Like so many of the returned, she was caught in limbo. She did not want to go back to work. But she had forgotten how to play.
A voice called to her over and over again, “Starlight? Starlight, get up! It’s time to get up…”
Starlight sat bolt upright in a strange bed and watched the expressions on her sister’s face. Oddly, River was young again. Starlight shook her head and looked around at the pulsating colors in the carpet of mushroom. The glowing tendrils that lighted what passed for a ceiling in this room. The bed she had slept in was mushroom. Her sister was brimming with enthusiasm, her hands clasped in excitement.
“Vuk and I are getting married!! And we’re going to have so many children…” An expression of concern crossed River’s features. “Starlight, is something wrong?”
“This is Pillo,” Starlight mused. “We’re on Pillo…”
“You don’t remember? We got here yesterday,” River explained. “It’s on our way back to Earth.”
“Can we leave now?” Starlight asked. “I hate this place!

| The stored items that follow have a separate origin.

(** * The scammer-report record store of [server.js]

    A shallow embedding of the request handlers of [src/server.js]
    ([readScammers], [writeScammers] and the routes [GET /api/scammers],
    [POST /api/scammer], [DELETE /api/scammer/:id], [GET /api/search]),
    followed by the properties of the record store stated in the
    specification.

    Modelling conventions.
    - A JavaScript string is a sequence of code units; the model keeps the
      code units of the Latin-1 range (the type [string] of Rocq), and gives
      [trim], [toLowerCase] and [includes] their ECMAScript meaning there.
    - A field of [req.body], [req.query] is [None] when it is absent
      ([undefined]) and [Some s] when it is the text [s].
    - The handlers are synchronous functions: on Node's event loop each one
      runs to completion, so a handler is a function from the world before
      the request to a response and the world after it.
    - The world holds the wall clock, the collection document
      [data/scammers.json] and the directory [uploads/].
    - The text of the collection document is represented by what
      [JSON.parse] makes of it: it throws, or it gives an array of reports.
      A text that parses to anything else is not represented.
    - The [createdAt] text of a report is represented by the instant it
      denotes. *)

From Stdlib Require Import ZArith List Ascii String Sorting.Sorted Sorting.Permutation.
From stdpp Require Import base decidable numbers option list strings pretty gmap sets.

#[local] Set Warnings "-clear-no-such-hyp".

Local Open Scope string_scope.
Local Open Scope list_scope.
Local Open Scope Z_scope.

(** ** JavaScript strings *)

Module JsString.

Definition code (c : ascii) : N := N_of_ascii c.

(** ECMAScript [WhiteSpace] and [LineTerminator] code points below U+0100:
    TAB, LF, VT, FF, CR, SP and NBSP. *)
Definition isWhiteSpace (c : ascii) : bool :=
  let n := code c in
  ((9 <=? n)%N && (n <=? 13)%N) || (n =? 32)%N || (n =? 160)%N.

Fixpoint trimStart (s : string) : string :=
  match s with
  | EmptyString => EmptyString
  | String c s' => if isWhiteSpace c then trimStart s' else s
  end.

Definition trimEnd (s : string) : string :=
  String.rev (trimStart (String.rev s)).

(** [String.prototype.trim] *)
Definition trim (s : string) : string := trimEnd (trimStart s).

(** Upper-case letters below U+0100: A-Z, and U+00C0-U+00DE without the
    multiplication sign U+00D7; each has its lower-case form 32 above. *)
Definition isUpper (c : ascii) : bool :=
  let n := code c in
  ((65 <=? n)%N && (n <=? 90)%N)
  || ((192 <=? n)%N && (n <=? 222)%N && negb (n =? 215)%N).

Definition toLowerCase_char (c : ascii) : ascii :=
  if isUpper c then ascii_of_N (code c + 32) else c.

(** [String.prototype.toLowerCase] *)
Fixpoint toLowerCase (s : string) : string :=
  match s with
  | EmptyString => EmptyString
  | String c s' => String (toLowerCase_char c) (toLowerCase s')
  end.

(** [s.startsWith(t)] *)
Fixpoint startsWith (s t : string) : bool :=
  match t, s with
  | EmptyString, _ => true
  | String _ _, EmptyString => false
  | String b t', String a s' => bool_decide (a = b) && startsWith s' t'
  end.

(** [s.includes(t)]: [t] occurs in [s] at some position. *)
Fixpoint includes (s t : string) : bool :=
  startsWith s t ||
  match s with
  | EmptyString => false
  | String _ s' => includes s' t
  end.

(** Truthiness of a possibly absent text: [undefined] and [''] are falsy. *)
Definition truthy (v : option string) : bool :=
  match v with
  | None => false
  | Some s => negb (bool_decide (s = EmptyString))
  end.

(** [t] is a substring of [s]. *)
Definition substring_of (t s : string) : Prop :=
  exists pre post : string, s = pre +:+ t +:+ post.

End JsString.

Import JsString.

(** ** Dates *)

(** A [Date] is its time value, the milliseconds since the epoch. *)
Record Date := { getTime : Z }.

(** The text produced by [Date.prototype.toISOString], kept as the instant
    it denotes: the ISO-8601 text has millisecond precision, and
    [new Date(text)] reads the same time value back. *)
Inductive IsoString := Iso (ms : Z).

Definition toISOString (d : Date) : IsoString := Iso (getTime d).

(** [new Date(text)] *)
Definition Date_of (t : IsoString) : Date :=
  match t with Iso ms => {| getTime := ms |} end.

(** ** Reports *)

Record Report := {
  id : string;
  name : string;
  scamType : string;
  phone : string;
  website : string;
  description : string;
  evidence : list string;
  createdAt : IsoString
}.

Global Instance IsoString_eq_dec : EqDecision IsoString.
Proof. solve_decision. Defined.

Global Instance Report_eq_dec : EqDecision Report.
Proof. solve_decision. Defined.

(** ** The world: clock, collection document, upload directory *)

Inductive JsError :=
| ENOENT
| EACCES
| SyntaxError
| TypeError
| SystemError (code : string).   (* any other failure of the file system *)

(** The text of a file, kept as what [JSON.parse] makes of it: a text on
    which [JSON.parse] throws (the empty text is one), or the serialization
    of an array of reports.  [JSON.stringify] followed by [JSON.parse] gives
    the array back. *)
Inductive Document :=
| Malformed (raw : string)
| Collection (scammers : list Report).

Inductive FileNode :=
| NoEntry
| Unreadable (e : JsError)
| File (text : Document).

(** How [fs.writeFileSync] fails on [DATA_FILE]: before the file is opened,
    so that it stays as it was; or after it has been opened, which empties
    it, with only a part of the text written.  A proper part of the
    serialization of an array is a text on which [JSON.parse] throws. *)
Inductive WriteFailure :=
| FailsAtOpen (e : JsError)
| FailsAfterOpen (e : JsError) (partial : string).

Record World := {
  clock : Z;                    (* the next reading of the wall clock, in ms *)
  ticks : list N;               (* by how much the clock advances after each reading *)
  data_file : FileNode;         (* DATA_FILE *)
  write_error : option WriteFailure; (* how writing DATA_FILE fails, if it does *)
  uploads : gset string         (* the names of the files in uploads/ *)
}.

(** ** Computations that change the world and may throw *)

Definition M (A : Type) : Type := World -> (JsError + A) * World.

Definition ret {A} (a : A) : M A := fun w => (inr a, w).

Definition bind {A B} (m : M A) (k : A -> M B) : M B :=
  fun w =>
    match m w with
    | (inl e, w') => (inl e, w')
    | (inr a, w') => k a w'
    end.

Definition throw {A} (e : JsError) : M A := fun w => (inl e, w).

(** [try { m } catch (error) { h error }] *)
Definition try_catch {A} (m : M A) (h : JsError -> M A) : M A :=
  fun w =>
    match m w with
    | (inl e, w') => h e w'
    | (inr a, w') => (inr a, w')
    end.

Notation "'let*' x ':=' m 'in' k" := (bind m (fun x => k))
  (at level 10, x name, m at level 100, k at level 200).
Notation "m ';;' k" := (bind m (fun _ => k))
  (at level 100, k at level 200, right associativity).

(** [Date.now()] and [new Date()]: read the clock; the clock then moves on. *)
Definition Date_now : M Z :=
  fun w =>
    (inr (clock w),
     match ticks w with
     | [] => w
     | d :: ds =>
         {| clock := clock w + Z.of_N d; ticks := ds;
            data_file := data_file w; write_error := write_error w;
            uploads := uploads w |}
     end).

Definition Date_new : M Date :=
  let* t := Date_now in ret {| getTime := t |}.

(** [fs.readFileSync(DATA_FILE, 'utf8')] *)
Definition fs_readFileSync_DATA_FILE : M Document :=
  fun w =>
    match data_file w with
    | NoEntry => (inl ENOENT, w)
    | Unreadable e => (inl e, w)
    | File text => (inr text, w)
    end.

(** [fs.writeFileSync(DATA_FILE, text)] *)
Definition fs_writeFileSync_DATA_FILE (text : Document) : M unit :=
  fun w =>
    match write_error w with
    | Some (FailsAtOpen e) => (inl e, w)
    | Some (FailsAfterOpen e partial) =>
        (inl e,
         {| clock := clock w; ticks := ticks w;
            data_file := File (Malformed partial);
            write_error := write_error w;
            uploads := uploads w |})
    | None =>
        (inr tt,
         {| clock := clock w; ticks := ticks w;
            data_file := File text; write_error := write_error w;
            uploads := uploads w |})
    end.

Why did we ever come here??”
“Starlight,” said River, “We came because you wanted to see this place…”
“Can we go? Can we go away now?” Starlight grimaced. She looked around as if she were trapped. “I don’t want to be here anymore.” She looked around, her eyes focusing on the woody mushroom stems that made the walls of this room. “Why did you show me that?? I don’t want to see any more of it!”

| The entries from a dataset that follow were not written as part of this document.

Lemma upto_last_split (c : ascii) (s p : string) :
  upto_last c s = Some p ->
  exists body post,
    p = body ++ String c EmptyString /\ s = p ++ post /\ no_char c post.
Proof.
  revert p. induction s as [| x s IH]; intros p H; [discriminate H |].
  simpl in H. destruct (upto_last c s) as [q |] eqn:Eq.
  - injection H as <-. destruct (IH q eq_refl) as (body & post & -> & -> & Hpost).
    exists (String x body), post. repeat split. exact Hpost.
  - destruct (Ascii.eqb x c) eqn:E; [| discriminate H].
    injection H as <-. apply Ascii.eqb_eq in E as ->.
    exists EmptyString, s. split; [reflexivity |]. split; [reflexivity |].
    clear IH. induction s as [| y s IHs]; [reflexivity |].
    simpl in Eq. destruct (upto_last c s) as [q |]; [discriminate Eq |].
    destruct (Ascii.eqb y c) eqn:Ey; [discriminate Eq |].
    apply no_char_cons. split; [exact Ey | apply IHs; reflexivity].
Qed.

(** A closing character somewhere in the text gives a last one. *)
Lemma upto_last_some (c : ascii) (a b : string) :
  is_Some (upto_last c (a ++ String c b)).
Proof.
  induction a as [| x a IH].
  - rewrite append_nil_l. simpl.
    destruct (upto_last c b); [eexists; reflexivity |].
    rewrite Ascii.eqb_refl. eexists. reflexivity.
  - rewrite append_cons. simpl. destruct IH as [p ->]. eexists. reflexivity.
Qed.

(** X5. A JSON object embedded in prose is found: when no opening brace
    comes before it and no closing brace after it, the search returns the
    object, from its opening to its closing brace, whatever its body
    (nested braces included), and drops the prose around it. *)
Theorem search_braces_embedded (pre body post : string) :
  no_char "{"%char pre -> no_char "}"%char post ->
  search_braces (pre ++ braced body ++ post) = Some (braced body).
Proof.
  intros Hpre Hpost. unfold search_braces, braced.
  rewrite append_cons, (from_first_app "{"%char pre _ Hpre).
  rewrite append_assoc, append_cons, append_nil_l.
  rewrite (upto_last_app "}"%char body post Hpost). reflexivity.
Qed.

(** X6. The search is greedy and exact: it finds a match exactly when a
    closing brace follows an opening brace somewhere in the response, and
    the match then runs from the first opening brace of the response to
    its last closing brace. *)
Theorem search_braces_span (s : string) :
  (is_Some (search_braces s) <->
   exists a b c, s = a ++ String "{"%char (b ++ String "}"%char c)) /\
  (forall m, search_braces s = Some m ->
     exists pre body post,
       s = pre ++ m ++ post /\ m = braced body /\
       no_char "{"%char pre /\ no_char "}"%char post).
Proof.
  split; [split |].
  - intros [m Hm]. unfold search_braces in Hm.
    destruct (from_first "{"%char s) as [[| x rest] |] eqn:Ef; try discriminate Hm.
    destruct (upto_last "}"%char rest) as [p |] eqn:Eu; [| discriminate Hm].
    destruct (from_first_split _ _ _ Ef) as (pre & r' & -> & Hr & _).
    injection Hr as -> ->.
    destruct (upto_last_split _ _ _ Eu) as (body & post & -> & -> & _).
    exists pre, body, post. rewrite append_assoc, append_cons, append_nil_l. reflexivity.
  - intros (a & b & c & ->).
    assert (H : exists r, from_first "{"%char (a ++ String "{"%char (b ++ String "}"%char c))
                          = Some (String "{"%char r)
                          /\ is_Some (upto_last "}"%char r)).
    { induction a as [| x a IH].
      - rewrite append_nil_l. simpl. eexists. split; [reflexivity |].
        apply upto_last_some.
      - rewrite append_cons. simpl. destruct (Ascii.eqb x "{"%char) eqn:E.
        + apply Ascii.eqb_eq in E as ->. eexists. split; [reflexivity |].
          rewrite <- append_cons, <- append_assoc. apply upto_last_some.
        + exact IH. }
    destruct H as (r & Hf & [p Hp]). unfold search_braces. rewrite Hf, Hp.
    eexists. reflexivity.
  - intros m Hm. unfold search_braces in Hm.
    destruct (from_first "{"%char s) as [[| x rest] |] eqn:Ef; try discriminate Hm.
    destruct (upto_last "}"%char rest) as [p |] eqn:Eu; [| discriminate Hm].
    injection Hm as <-.
    destruct (from_first_split _ _ _ Ef) as (pre & r' & -> & Hr & Hpre).
    injection Hr as -> ->.
    destruct (upto_last_split _ _ _ Eu) as (body & post & -> & -> & Hpost).
    exists pre, body, post. unfold braced.
    rewrite !append_cons. repeat split; assumption.
Qed.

A few hours later, River Dolphin met up with her sister again. Starlight was at a small café that served… no surprise… mushroom soup, mushroom stew, mushroom cheese, and mushroom bread with a mushroom wine. River was amazed at the variety of flavors the residents of Pillo were able to tease out of the local flora, which consisted entirely of a single, enormous mushroom that covered almost the entire planet.

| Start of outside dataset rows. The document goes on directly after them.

(** * Coyote-ESP32: bit-packed power and waveform encodings

    Shallow embedding of [Waveforms.h].  The three structs of the header
    ([CFGval], [PowerVal], [WaveVal]) are 32-bit allocation units made of
    [uint32_t] bit-fields.  On the target (ESP32, GCC, little-endian) the
    first declared bit-field occupies the least significant bits of the unit
    and the unit is stored least significant byte first, so an object is
    modelled by the integer value of its four storage bytes, a field by a
    bit range of that integer, and byte [i] of the object by bits
    [8*i .. 8*i+7]. *)

From Stdlib Require Import ZArith Lia List Strings.Byte.
From coqutil Require Import Z.bitblast.
From Equations Require Import Equations.
From stdpp Require Import base option list.
Import ListNotations.

Local Open Scope Z_scope.

(** ** Bit-fields over object storage *)

(** Reading the bit-field of width [w] at bit offset [off]. *)
Definition get_field (off w : Z) (obj : Z) : Z :=
  Z.land (Z.shiftr obj off) (Z.ones w).

(** Writing [v] into the bit-field of width [w] at bit offset [off]: the
    value is truncated to the width of the field, the other bits of the
    object are kept. *)
Definition set_field (off w : Z) (v : Z) (obj : Z) : Z :=
  Z.lor (Z.ldiff obj (Z.shiftl (Z.ones w) off))
        (Z.shiftl (Z.land v (Z.ones w)) off).

(** Conversion of an argument to [uint8_t], [uint16_t], [uint32_t]. *)
Definition uint8 (v : Z) : Z := v mod 2 ^ 8.
Definition uint16 (v : Z) : Z := v mod 2 ^ 16.
Definition uint32 (v : Z) : Z := v mod 2 ^ 32.

(** Bytes on the wire and in [std::vector<uint8_t>]. *)
Definition byte_to_Z (b : byte) : Z := Z.of_N (Byte.to_N b).

Definition byte_of_Z (v : Z) : byte :=
  match Byte.of_N (Z.to_N (uint8 v)) with
  | Some b => b
  | None => x00
  end.

(** [((uint8_t* ) obj)[i]]: byte [i] of the object, read and written. *)
Definition obj_byte (obj : Z) (i : nat) : byte :=
  byte_of_Z (get_field (8 * Z.of_nat i) 8 obj).

Definition obj_set_byte (i : nat) (b : byte) (obj : Z) : Z :=
  set_field (8 * Z.of_nat i) 8 (byte_to_Z b) obj.

(** The encodings are "transmitted LSB first 3 bytes only": the bytes sent
    from the pointer returned by [operator uint8_t*]. *)
Definition transmitted (obj : Z) : list byte :=
  map (obj_byte obj) [0%nat; 1%nat; 2%nat].

(** ** [CFGval]: maximum power and power stepping configuration *)
Module CFGval.

Definition step (cfg : Z) : Z := get_field 0 8 cfg.
Definition maxPwr (cfg : Z) : Z := get_field 8 11 cfg.
Definition rsvd (cfg : Z) : Z := get_field 19 13 cfg.

(** Aggregate initialisation [{s, m, r}] of a static object. *)
Definition init (s m r : Z) : Z :=
  set_field 19 13 r (set_field 8 11 m (set_field 0 8 s 0)).

End CFGval.

(** [gCoyoteCfg = {7, 2000, 0}] *)
Definition gCoyoteCfg : Z := CFGval.init 7 2000 0.

(** ** [PowerVal] *)
Module PowerVal.

Definition MAXPOWER : Z := 100.

Definition B (p : Z) : Z := get_field 0 11 p.
Definition A (p : Z) : Z := get_field 11 11 p.
Definition rsvd (p : Z) : Z := get_field 22 10 p.

(** [((v < 100) ? v : MAXPOWER) * gCoyoteCfg.step], computed in
    [uint32_t]. *)
Definition steps (cfg : Z) (v : Z) : Z :=
  uint32 ((if v <? 100 then v else MAXPOWER) * CFGval.step cfg).

(** [PowerVal(uint8_t a, uint8_t b)], reading the global configuration
    [cfg].  The member initialisers assign every bit of the object. *)
Definition ctor (cfg : Z) (a b : Z) : Z :=
  let a := uint8 a in
  let b := uint8 b in
  set_field 22 10 0
    (set_field 11 11 (steps cfg a)
       (set_field 0 11 (steps cfg b) 0)).

Definition to_bytes (p : Z) : list byte := transmitted p.

End PowerVal.

(** ** [WaveVal] *)
Module WaveVal.

Definition x (v : Z) : Z := get_field 0 5 v.
Definition y (v : Z) : Z := get_field 5 10 v.
Definition z (v : Z) : Z := get_field 15 5 v.
Definition rsvd (v : Z) : Z := get_field 20 12 v.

It was a rare moment when the Smith brothers, Vuk and Surrol, were off on some biological expedition outside of the city limits of Porte Abello without the Dolphin sisters.
“We can catch an early transport back to Earth,” said River. “It will get you out of here sooner, but it won’t get us to Earth any earlier…”
“Don’t worry about it,” Starlight replied. “I’m not going back to Earth immediately. I have booked passage with a vulcan science expedition to Cophus II, leaving this afternoon. I want to spend some time with the waterbirds. Then, after about a month, a freighter will take me back to Deep Space 9. I want to join a group of bajorans who regularly go into the wormhole to commune with their prophets. You and Vuk won’t be getting married immediately?”
“We had planned to wait about a year to give Dad a chance to take leave – and T’Lon. She’s family too now, or next to it. Mom and Charles – and give Dad a chance to get used to the idea of seeing Mom and Charles…”
“Be sure to get word out to me,” said Starlight. “I don’t want to miss it. And I eventually do want to settle down in Hawaii. I don’t think I’ll be going back to New York again either. But there are a lot of things I need to see for myself now.”
“Because of your dream?” asked River. “You know the Great Mushroom is known for giving people strange dreams that often don’t mean what they seem to mean…”
“I read the brochure,” Starlight observed dryly. “But I think the GM just asked me a question. And I need to go find the answer for myself. I think Dad is going to need to hear that answer from me.”
“What question did the Great Mushroom ask you?” There was a sound of concern in River’s voice.
Starlight looked up into her sister’s eyes: “Is it worth it?” She shrugged. “That is the question… Is it worth it?”